2. Clone the **upstream** repository to local:
```bash
git clone https://github.com/pdm-project/pdm.git
# Or if you prefer SSH clone:
git clone git@github.com:pdm-project/pdm.git
```
3. Add the fork as a new remote:
```bash
git remote add fork https://github.com/yourname/pdm.git
git fetch fork
```
where `fork` is the remote name of the fork repository.
**ProTips:**
1. Don't modify code on the main branch, the main branch should always keep track of origin/main.
To update main branch to date:
```bash
git pull origin main
# In rare cases that your local main branch diverges from the remote main:
git fetch origin && git reset --hard main
```
2. Create a new branch based on the up-to-date main branch for new patches.
3. Create a Pull Request from that patch branch.
## Local development
We recommend working in a virtual environment.

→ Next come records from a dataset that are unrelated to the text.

Lemma recompute_equiv eps :
  router_equiv (Router_recompute_accounting (rt_set_endpoints r1 eps))
               (Router_recompute_accounting (rt_set_endpoints r2 eps)).
Proof. destruct Heq. by split. Qed.
End Equivalent.

(** Every router operation respects the equivalence. *)
#[export] Instance router_step_proper : Proper (router_equiv ==> (=) ==> router_equiv) router_step.
Proof.
  intros r1 r2 Heq op ? <-. destruct op; simpl; try by apply with_live_equiv.
  - by apply send_equiv.
  - by apply recv_equiv.
  - by apply requeue_equiv.
  - unfold Router_create_endpoint. rewrite (re_eps _ _ Heq).
    destruct (_ <=? _); [done|]. destruct (match owner with Some _ => _ | None => _ end); [done|].
    by apply set_endpoints_equiv.
  - unfold Router_close_endpoints_for_owner. rewrite (re_eps _ _ Heq).
    destruct (close_owned_loop owner (rt_endpoints r2)). simpl. by apply recompute_equiv.
  - unfold Router_close_endpoint. rewrite (equiv_endpoint _ _ Heq).
    destruct (rt_endpoint r2 id) as [ep|]; [|done]. destruct (ep_alive ep); simpl; [|done].
    unfold rt_put_endpoint. rewrite (re_eps _ _ Heq). by apply recompute_equiv.
  - unfold Router_remove_waiter_from_all. rewrite (re_eps _ _ Heq). by apply set_endpoints_equiv.
  - destruct Heq. by split.
Qed.

Lemma router_run_equiv r1 r2 ops :
  router_equiv r1 r2 → router_equiv (foldl router_step r1 ops) (foldl router_step r2 ops).
Proof. revert r1 r2. induction ops as [|op ops IH]; intros r1 r2 H; simpl; [done|]. apply IH. by rewrite H. Qed.

(** ** Putting a received message back *)

Lemma ep_set_queue_restore ep msg q b b' :
  ep_queue ep = msg :: q → b' = ep_queued_bytes ep →
  ep_set_queue (ep_set_queue ep q b) (msg :: q) b' = ep.
Proof. intros H ->. destruct ep; simpl in *; by subst. Qed.

Lemma rt_put_put r id ep ep' :
  rt_put_endpoint (rt_put_endpoint r id ep) id ep' = rt_put_endpoint r id ep'.
Proof.
  unfold rt_put_endpoint, rt_set_endpoints. simpl. by rewrite list_insert_insert_eq.
Qed.

(** The endpoint and the router a successful [recv] leaves. *)
Definition popped_ep (ep : Endpoint) (msg : Message) (q : list Message) : Endpoint :=
  ep_set_queue ep q (saturating_sub (ep_queued_bytes ep) (msg_len msg)).
Definition popped_router (r : Router) (id : Z) (ep : Endpoint) (msg : Message) (q : list Message) : Router :=
  account_pop (rt_put_endpoint r id (popped_ep ep msg q)) (ep_owner ep) (msg_len msg).

Section AfterRecv.
Context (r : Router) (id : Z) (ep : Endpoint) (msg : Message) (q : list Message).
Context (Hok : router_ok r) (Hep : rt_endpoint r id = Some ep).
Context (Ha : ep_alive ep = true) (Hq : ep_queue ep = msg :: q).

Local Abbreviation ep1 := (popped_ep ep msg q).
Local Abbreviation r1 := (popped_router r id ep msg q).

Feel free to create a virtual environment with either the `venv` module or the `virtualenv` tool.
For example:
```bash
python -m venv .venv
. .venv/bin/activate # linux
.venv/Scripts/activate # windows
```
Make sure your `pip` is newer than `21.3` to install PDM in develop/editable mode.
```bash
python -m pip install -U "pip>=21.3"
python -m pip install -e .
```
Make sure PDM uses the virtual environment you just created:
```bash
pdm config -l python.use_venv true
pdm config -l venv.in_project true
```
Install PDM development dependencies:
```bash
pdm install
```
Now, all dependencies are installed into the Python environment you chose, which will be used for development after this point.
### Run tests
```bash
pdm run test
```
The test suite is still simple and needs expansion! Please help write more test cases.
!!! note
You can also run your test suite against all supported Python version using `tox` with the `tox-pdm` plugin.

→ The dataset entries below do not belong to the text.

(** The run queues of every CPU stay within their capacity of 64 tasks per
    class under every operation, as long as no steal is parked (parking, the
    one unbounded insertion, is covered by the next property). *)
Theorem run_queues_bounded s op :
  sched_ok s → sched_bounded s → never_parks op → sched_bounded (sched_step s op).
Proof.
  intros Hs Hb Hp. destruct op; simpl in *.
  - by apply bounded_push_on_cpu.
  - unfold Scheduler_enqueue_on_cpu. case_bool_decide; [done|]. by apply bounded_push_on_cpu.
  - unfold Scheduler_schedule_next. pose proof (sc_cpu_ok s Hs _ (current_cpu_index_lt hart)) as Hok.
    pose proof (pick_first_spec _ class_order Hok) as Hf.
    destruct (pick_first _ _) as [[t c']|]; simpl; [|by apply bounded_set_current].
    destruct Hf as (_ & qos & _ & q & _ & _ & Hq & ->). apply bounded_set_cpu; [done|].
    eapply (bounded_popped _ qos t q); [|done]. by apply bounded_cpu.
  - by apply bounded_yield.
  - by apply bounded_set_current.
  - unfold Scheduler_set_current_qos. destruct (rq_current _); simpl; [|done]. by apply bounded_set_current.
  - by apply bounded_set_task_qos.
  - unfold sched_bounded, Scheduler_purge. simpl. apply Forall_fmap. eapply Forall_impl; [exact Hb|].
    intros c Hc. unfold cpu_bounded. simpl. apply Forall_fmap. eapply Forall_impl; [exact Hc|].
    intros q Hq. simpl in *. etransitivity; [apply length_filter|done].
  - unfold Scheduler_steal_into_current.
    destruct (Scheduler_selftest_try_steal _ _ _ _) as [[t s1]|] eqn:E; simpl; [|done].
    rewrite Hp. simpl. apply bounded_set_current. exact (bounded_steal _ _ _ _ _ _ Hs Hb E).
  - unfold Scheduler_selftest_reset_cpu. case_bool_decide; [done|]. apply bounded_set_cpu; [done|].
    unfold cpu_bounded. simpl. apply Forall_fmap, Forall_true. intros q. simpl. lia.
  - unfold Scheduler_selftest_enqueue_on_cpu. case_bool_decide; [done|]. by apply bounded_push_on_cpu.
  - unfold Scheduler_selftest_schedule_on_cpu. case_bool_decide; [done|]. by apply bounded_selftest_loop.
  - unfold Scheduler_selftest_try_steal_for_class. case_bool_decide; [done|].
    destruct (Scheduler_selftest_try_steal _ _ _ _) as [[t s1]|] eqn:E; simpl; [|done].
    exact (bounded_steal _ _ _ _ _ _ Hs Hb E).
Qed.

Lemma sched_new_bounded tick : sched_bounded (Scheduler_new tick).
Proof. apply Forall_replicate. repeat constructor; simpl; unfold RUNTIME_QOS_QUEUE_CAPACITY; lia. Qed.

Lemma run_queues_bounded_witness :
  sched_bounded (sched_step (Scheduler_new 10) (SEnqueue 2 5 Interactive)).
Proof.
  apply run_queues_bounded; [apply sched_new_ok|apply sched_new_bounded|exact I].
Defined.

#[export] Instance cpu_bounded_dec c : Decision (cpu_bounded c).
Proof. unfold cpu_bounded. apply _. Defined.
#[export] Instance sched_bounded_dec s : Decision (sched_bounded s).
Proof. unfold sched_bounded. apply _. Defined.

(** CPU 1 saturated in the Normal class, one more Normal task queued on CPU 0
    whose home is CPU 1, and CPU 3 stealing it against its affinity. *)
Definition park_demo : Scheduler :=
  foldl (fun s n => (Scheduler_enqueue_on_cpu s 1 (Z.of_nat n) Normal).2)
    (Scheduler_enqueue 0 (Scheduler_new 10) 1000 Normal).2 (seq 0 64).

(** Parking a stolen task that its affinity refuses ignores the capacity of
    its home queue: from a scheduler whose queues are all within bounds, one
    refused steal leaves a run queue of 65 tasks, above the capacity of 64 that
    every enqueue enforces. *)
Theorem steal_park_exceeds_capacity :
  sched_bounded park_demo ∧
  let s' := (Scheduler_steal_into_current 3 15 park_demo PerfBurst (fun _ => false) (fun _ => 1%nat)).2 in
  Scheduler_selftest_queue_len s' 1 Normal = 65%nat ∧ ¬ sched_bounded s'.
Proof.
  split; [|split].
  - apply (bool_decide_unpack _). vm_compute. exact I.
  - vm_compute. reflexivity.
  - apply (bool_decide_unpack _). vm_compute. exact I.
Qed.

You can either run it by yourself with:
```shell
tox
```
or from `pdm` with:
```shell
pdm run tox
```
### Code style
PDM uses `pre-commit` for linting. Install `pre-commit` first, for example with pip or [pipx](https://github.com/pypa/pipx):
```bash
python -m pip install pre-commit
```
```bash
pipx install pre-commit
```
Then initialize `pre-commit`:
```bash
pre-commit install
```
You can now lint the code with:
```bash
pdm run lint
```
PDM uses `black` for code style and `isort` for sorting import statements. If you are not following them,
the CI will fail and your Pull Request will not be merged.
### News fragments
When you make changes such as fixing a bug or adding a feature, you must add a news fragment describing
your change. News fragments are placed in the `news/` directory, and should be named according to this pattern: `<issue_num>.<issue_type>.md` (e.g., `566.bugfix.md`).
#### Issue Types
- `feature`: Features and improvements
- `bugfix`: Bug fixes
- `refactor`: Code restructures
- `doc`: Added or improved documentation
- `dep`: Changes to dependencies
- `removal`: Removals or deprecations in the API
- `misc`: Miscellaneous changes that don't fit any of the other categories
The contents of the file should be a single sentence in the imperative
mood that describes your changes. (e.g., `Deduplicate the plugins list.` ) See entries in the [Change Log](/CHANGELOG.md) for more examples.
### Preview the documentation
PDM docs development requires a few additional dependencies. Install them as:
```bash
sudo apt install libffi-dev # Or equivalent with the package manager of your choice
```
Now, whenever you make some changes to the `docs/` and you want to preview the build result, simply do:
```bash
pdm run doc
```
## Release
Once all changes are done and ready to release, you can preview the changelog contents by running:
```bash
pdm run release --dry-run
```
Make sure the next version and the changelog are as expected in the output.
Then cut a release on the **main** branch:
```bash
pdm run release
```
GitHub action will create the release and upload the distributions to PyPI.